“Out there,” Chilton said. “Give them to Alan in the outer office. He’ll put them away.”
Alan wore the pajamalike garment issued to the inmates. He was wiping out ashtrays with the tail of his shirt.
He rolled his tongue around in his cheek as he took Starling’s coat.
“Thank you,” she said.
“You’re more than welcome. How often do you shit?” Alan asked.
“What did you say?”
“Does it come out lo-o-o-o-nnng?”
“I’ll hang these somewhere myself.”
“You don’t have anything in the way—you can bend over and watch it come out and see if it changes color when the air hits it, do you do that? Does it look like you have a big brown tail?” He wouldn’t let go of the coat.
“Dr. Chilton wants you in his office, right now,” Starling said.
“No I don’t,” Dr. Chilton said. “Put the coat in the closet, Alan, and don’t get it out while we’re gone. Do it. I had a full-time office girl, but the cutbacks robbed me of her. Now the girl who let you in types three hours a day, and then I have Alan. Where are all the office girls, Miss Starling?” His spectacles flashed at her. “Are you armed?”
“No, I’m not armed.”
“May I see your purse and briefcase?”
“You saw my credentials.”
“And they say you’re a student. Let me see your things, please.”
* * *
Clarice Starling flinched as the first of the heavy steel gates clashed shut behind her and the bolt shot home. Chilton walked slightly ahead, down the green institutional corridor in an atmosphere of Lysol and distant slammings. Starling was angry at herself for letting Chilton put his hand in her purse and briefcase, and she stepped hard on the anger so that she could concentrate. It was all right. She felt her control solid beneath her, like a good gravel bottom in a fast current.
“Lecter’s a considerable nuisance,” Chilton said over his shoulder. “It takes an orderly at least ten minutes a day to remove the staples from the publications he receives. We tried to eliminate or reduce his subscrip
tions, but he wrote a brief and the court overruled us. The volume of his personal mail used to be enormous. Thankfully, it’s dwindled since he’s been overshadowed by other creatures in the news. For a while it seemed that every little student doing a master’s thesis in psychology wanted something from Lecter in it. The medical journals still publish him, but it’s just for the freak value of his byline.”
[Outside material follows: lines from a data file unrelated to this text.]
Lemma connect_ok ops s f fops :
  log_inv st0 ops (ld_db s) → Forall op_wire ops → sink_rep fops (fl_sink f) → fl_conn f = None →
  Forall2 op_eqv (take (length fops) ops) fops → (Z.of_nat (length ops) + 1 < 2 ^ 63)%Z →
  ∃ sub s', fl_connect (FollowEnv sink_env tx_ok tx_ok sink_env tx_ok sink_env) (s, f) =
    (Ok tt, (s', Follower (fl_sink f) (Some (Notify sub)))) ∧ ld_db s' = ld_db s.
Proof.
  intros Hl Hw Hrep Hc Hpre Hb. set (env := FollowEnv _ _ _ _ _ _). unfold fl_connect. rewrite Hc.
  assert (Hlen : (length fops ≤ length ops)%nat) by (apply Forall2_length in Hpre; rewrite length_take in Hpre; lia).
  destruct (follow_start env (s, fl_sink f)) as [r [s' k]] eqn:Hst.
  destruct (follow_start_run _ _ _ _ env _ _ _ Hl Hw Hrep Hpre sink_env_up eq_refl Hst) as [-> Hres].
  destruct r as [sub|e| |]; [|exfalso|done..].
  - destruct Hres as (_ & _ & ->). by eexists sub, _.
  - unfold follow_start in Hst. erewrite bind_Ok in Hst;
      [|unfold on_snd; cbn [fst snd fe_latest env]; rewrite (sink_latest _ _ _ Hrep sink_env_up); reflexivity].
    replace (uint64_wrap _) with (Z.of_nat (length fops) + 1)%Z in Hst by (unfold uint64_wrap; rewrite Z.mod_small; lia).
    cbn [src_Subscribe sql_source env fe_subscribe] in Hst.
    destruct (crudLogSource_Subscribe tx_ok (Z.of_nat (length fops) + 1) s) as [r1 s1] eqn:Hsub.
    assert (Hu : uint64_ok (Z.of_nat (length fops) + 1) = true) by (apply bool_decide_eq_true; lia).
    pose proof (Subscribe_run tx_ok _ _ _ _ _ _ Hl Hw eq_refl Hu Hsub) as Hr1.
    unfold try, on_fst in Hst. m_unfold. cbn [fst snd] in Hst. rewrite Hsub in Hst.
    destruct r1 as [sub|e1| |]; [by inv_run| |done..].
    destruct Hr1 as [_ [(? & ? & _)|[[_ ?]|[_ ?]]]]; [done|lia|lia].
Qed.

Lemma catch_up ops i x f :
  sys_inv ops x → sys_followers x !! i = Some f → sink_ready (fl_sink f) →
  (Z.of_nat (length ops) + 1 < 2 ^ 63)%Z →
  ∃ x', rtc sys_step x x' ∧ ld_db (sys_src x') = ld_db (sys_src x) ∧ sys_inv ops x' ∧ caught_up ops x' i.
Proof.
  intros Hinv Hi Hrd Hb. pose proof Hinv as [Hl Hp Hw Ht Hf Hd]. destruct (Hf i f Hi) as (fops & Hrep & Hok).
  destruct (fl_conn f) as [c|] eqn:Hc.
  - destruct Hok as (_ & b & Hbuf & _). by eapply (catch_up_connected ops i (conn_weight c b)).
  - destruct (connect_ok ops (sys_src x) f fops Hl Hw Hrep Hc Hok Hb) as (sub & s' & Hrun & Hdb).
    destruct x as [s fs]. cbn [sys_src sys_followers] in *. set (f' := Follower (fl_sink f) (Some (Notify sub))).
    assert (Hinv' : sys_inv ops (System s' (<[i := f']> fs)))
      by (eapply step_connect_inv; [done|done| | |exact Hrun|done]; [apply sink_env_up|done]).
    destruct (si_followers _ _ Hinv' i f' ltac:(cbn; by rewrite lookup_insert_eq)) as (fops' & _ & Hok').
    cbn [fl_conn f'] in Hok'. destruct Hok' as (_ & b & Hbuf & _).
    destruct (catch_up_connected ops i (conn_weight (Notify sub) b) _ f' (Notify sub) b Hinv') as
      (x' & Hsteps & Hdb' & Hinv'' & Hcu); [cbn; by rewrite lookup_insert_eq|done|done|done|done|].
    exists x'. split_and!; [|cbn in *; congruence|done|done].
    eapply rtc_l; [|exact Hsteps]. eapply step_connect; [done| | |exact Hrun|done]; [apply sink_env_up|done].
Qed.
“He did a good piece on surgical addiction in the Journal of Clinical Psychiatry, I thought,” Starling said.
“You did, did you? We tried to study Lecter. We thought, ‘Here’s an opportunity to make a landmark study’—it’s so rare to get one alive.”
“One what?”
“A pure sociopath, that’s obviously what he is. But he’s impenetrable, much too sophisticated for the standard tests. And, my, does he hate us. He thinks I’m his nemesis. Crawford’s very clever—isn’t he?—using you on Lecter.”
“How do you mean, Dr. Chilton?”
“A young woman to ‘turn him on,’ I believe you call it. I don’t believe Lecter’s seen a woman in several years—he may have gotten a glimpse of one of the cleaning people. We generally keep women out of there. They’re trouble in detention.”
Well fuck off, Chilton. “I graduated from the University of Virginia with honors, Doctor. It’s not a charm school.”
“Then you should be able to remember the rules: Do not reach through the bars, do not touch the bars. You pass him nothing but soft paper. No pens, no pencils. He has his own felt-tipped pens some of the time. The paper you pass him must be free of staples, paper clips, or pins. Items are only passed to him through the sliding food carrier. Items come back out through the sliding food carrier. No exceptions. Do not accept anything he attempts to hold out to you through the barrier. Do you understand me?”
“I understand.”
They had passed through two more gates and left the natural light behind. Now they were beyond the wards where inmates can mix together, down in the region where there can be no windows and no mixing. The hallway lights are covered with heavy grids, like the lights in the engine rooms of ships. Dr. Chilton paused beneath one. When their footfalls stopped, Starling could hear somewhere beyond the wall the ragged end of a voice ruined by shouting.
“Lecter is never outside his cell without wearing full restraints and a mouthpiece,” Chilton said. “I’m going to show you why. He was a model of cooperation for the first year after he was committed. Security around him was slightly relaxed—this was under the previous administration, you understand. On the afternoon of July 8, 1976, he complained of chest pain and he was taken to the dispensary. His restraints were removed to make it easier to give him an electrocardiogram. When the nurse bent over him, he did this to her.” Chilton handed Clarice Starling a dog-eared photograph. “The doctors managed to save one of her eyes. Lecter was hooked up to the monitors the entire time. He broke her jaw to get at her tongue. His pulse never got over eighty-five, even when he swallowed it.”